In Zusammenhang mit dem Prozessbeginn gegen die katalanischen politischen Gefangenen hat Tagesschau24 am 12. Februar ein Gespräch mit Peter A. Kraus, Professor für vergleichende Politikwissenschaft an der Universität Augsburg, geführt:

Einige Auszüge aus den Aussagen von Prof. Kraus:

[Der Straftatbestand der Rebellion] ist etwas ganz Ungewöhnliches in konsolidierten Demokratien. Wenn man nicht mit Gewalt etwas macht, kann man eigentlich nicht rebellieren — und Gewalt ist von den Leuten, die dort abgestimmt haben, in keiner Weise ausgeübt worden. Im Gegenteil: Die sind ja zum Teil zusammengeprügelt worden von spanischen Polizisten.

Die Abspaltung ist der Höhepunkt einer Entwicklung, die schon seit sehr langer Zeit anhält. Ich denke, das müsste man im historischen Längsschnitt länger nachverfolgen: Dass die Katalanen das Gefühl haben, dass sie nicht in Spanien mitwirken können, und dass sie dauerhaft einem Mehrheitsregime unterworfen sind, das ihnen keine wirklichen Mitsprachemöglichkeiten gibt, in dem man sich als nicht mehr handlungsfähig sieht.

Sie können sich das so vorstellen: Wenn Sie in einer Liga Fußball spielen, wo die Schiedsrichter permanent gegen Sie pfeifen — und das ist die Wahrnehmung der Katalanen; die mag jetzt richtig oder falsch sein, aber so ist es nunmal, — dann versuchen sie ihre eigene Liga aufzumachen. […]

Dementsprechend ist die Frage heute dringender als je zuvor: Wo bleibt die Politik? Aber die Politik hat sich an die Judikative verabschiedet.

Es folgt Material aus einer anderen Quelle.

Definition process_writeable : M E unit :=
  t ← get;
  let kIdealRefillSize := wrap32 (m_sbuf_len t + m_rbuf_len t) / 2 in
  when (m_bWriteEnable t && (wrap32 (GetBuffered (m_sbuf t)) <? kIdealRefillSize))
    (upd (set_m_bWriteEnable false);; OnTcpWriteable).

(** Which ack the segment asks for. *)
Definition ack_flags (t : PseudoTcp) (seg : Segment) : SendFlags :=
  if negb (seg_seq seg =? m_rcv_nxt t) then sfImmediateAck
  else if negb (seg_len seg =? 0)
       then if m_ack_delay t =? 0 then sfImmediateAck else sfDelayedAck
       else sfNone.

Definition set_seg (seq : Z) (data : list byte) (len : Z) (seg : Segment) : Segment :=
  mkSegment (seg_conv seg) seq (seg_ack seg) (seg_flags seg) (seg_wnd seg) data len
    (seg_tsval seg) (seg_tsecr seg).

(** Drop the part of the segment that was received before. *)
Definition trim_old (t : PseudoTcp) (seg : Segment) : Segment :=
  if seg_seq seg <? m_rcv_nxt t then
    let nAdjust := m_rcv_nxt t - seg_seq seg in
    if nAdjust <? seg_len seg
    then set_seg (wrap32 (seg_seq seg + nAdjust)) (zdrop nAdjust (seg_data seg))
           (seg_len seg - nAdjust) seg
    else set_seg (seg_seq seg) (seg_data seg) 0 seg
  else seg.

(** Drop the part that does not fit the receive buffer. *)
Definition trim_window (t : PseudoTcp) (seg : Segment) : Segment :=
  let available_space := wrap32 (GetWriteRemaining (m_rbuf t)) in
  let ahead := wrap32 (seg_seq seg + seg_len seg - m_rcv_nxt t) in
  if ahead >? available_space then
    let nAdjust := ahead - available_space in
    if nAdjust <? seg_len seg
    then set_seg (seg_seq seg) (seg_data seg) (seg_len seg - nAdjust) seg
    else set_seg (seg_seq seg) (seg_data seg) 0 seg
  else seg.

(** Insert behind the segments that start earlier. *)
Fixpoint insert_rseg (r : RSegment) (l : list RSegment) : list RSegment :=
  match l with
  | [] => [r]
  | x :: l' => if r_seq x <? r_seq r then x :: insert_rseg r l' else r :: l
  end.

(** Recover segments received out of order, from the front of [m_rlist]. *)
Fixpoint recover (l : list RSegment) (sflags : SendFlags) (bNewData : bool)
    : M E (SendFlags * bool) :=
  match l with
  | [] => mret (sflags, bNewData)
  | r :: l =>
      t ← get;
      if r_seq r <=? m_rcv_nxt t then
        let nAdjust := wrap32 (wrap32 (r_seq r + r_len r) - m_rcv_nxt t) in
        if wrap32 (r_seq r + r_len r) >? m_rcv_nxt t then
          rbuf ← lift (ConsumeWriteBuffer (m_rbuf t) nAdjust);
          upd (set_m_rbuf rbuf);;
          upd (set_m_rcv_nxt (wrap32 (m_rcv_nxt t + nAdjust)));;
          upd (set_m_rcv_wnd (wrap32 (m_rcv_wnd t - nAdjust)));;
          upd (set_m_rlist l);;
          recover l sfImmediateAck true
        else
          upd (set_m_rlist l);;
          recover l sflags bNewData
      else mret (sflags, bNewData)
  end.

(** Data that is not stored (control data, or after [Close]): does it make
    room for recovery? *)
Definition skip_data (seg : Segment) : M E bool :=
  t ← get;
  if seg_seq seg =? m_rcv_nxt t then
    upd (set_m_rcv_nxt (wrap32 (m_rcv_nxt t + seg_len seg)));;
    if GetBuffered (m_rbuf t) =? 0 then
      rbuf ← lift (ConsumeWriteBuffer (m_rbuf t) (seg_len seg));
      rbuf ← lift (ConsumeReadData rbuf (seg_len seg));
      upd (set_m_rbuf rbuf);;
      mret true
    else mret false
  else mret false.

(** Data that is stored: [None] is [return false] (outside the window),
    otherwise whether it arrived in order. *)
Definition store_data (seg : Segment) : M E (option bool) :=
  t ← get;
  let nOffset := wrap32 (seg_seq seg - m_rcv_nxt t) in
  d ← lift (mem_read (seg_data seg) 0 (seg_len seg));
  '(result, _, rbuf) ← lift (WriteOffset (m_rbuf t) d nOffset);
  upd (set_m_rbuf rbuf);;
  if decide (result = SR_BLOCK) then mret None else
  assertM (bool_decide (result = SR_SUCCESS));;
  if seg_seq seg =? m_rcv_nxt t then
    rbuf ← lift (ConsumeWriteBuffer rbuf (seg_len seg));
    upd (set_m_rbuf rbuf);;
    upd (set_m_rcv_nxt (wrap32 (m_rcv_nxt t + seg_len seg)));;
    upd (set_m_rcv_wnd (wrap32 (m_rcv_wnd t - seg_len seg)));;
    mret (Some true)
  else
    upd (set_m_rlist (insert_rseg (mkRSegment (seg_seq seg) (seg_len seg)) (m_rlist t)));;
    mret (Some false).

(** The receive part of [process]: the flags for the ack and whether there
    is new data, or [None] for [return false]. *)
Definition receive_data (seg : Segment) (sflags : SendFlags) : M E (option (SendFlags * bool)) :=
  t ← get;
  let bIgnoreData := negb (Z.land (seg_flags seg) FLAG_CTL =? 0) ||
                     bool_decide (m_shutdown t <> SD_NONE) in
  if 0 <? seg_len seg then
    o ← (if bIgnoreData then b ← skip_data seg; mret (Some (b, false))
         else o ← store_data seg; mret (o ≫= fun b => Some (b, b)));
    match o with
    | None => mret None
    | Some (bRecover, bNewData) =>
        if (bRecover : bool) then
          t ← get;
          r ← recover (m_rlist t) sflags bNewData;
          mret (Some r)
        else mret (Some (sflags, bNewData))
    end
  else mret (Some (sflags, false)).

(** The last part: answer and tell the user. *)
Definition process_finish (sflags : SendFlags) (bNewData : bool) : M E bool :=
  attemptSend sflags;;
  t ← get;
  when (bNewData && m_bReadEnable t)
    (upd (set_m_bReadEnable false);; OnTcpReadable);;
  mret true.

Dass [der Versuch einer Vermittlung] damals nicht von der EU in irgendeiner Form — und sei es nur hinter verschlossenen Türen — angestoßen wurde, ist ein schwerer Fehler. Für den wird jetzt die EU selber mittelfristig auch noch einen hohen Preis zahlen, wenn die Lage in Katalonien so instabil bleibt, wie es momentan aussieht.

Transkribiert von ARD

Die Analogie mit dem Fußball ist übrigens auch aus Südtiroler Sicht interessant, wenn man sich die vielen Einmischungen und Anfechtungen von Landesgesetzen durch römische Regierungen sowie die relativ unbestritten systematisch zentralistischen Entscheide des italienischen Verfassungsgerichts vor Augen führt.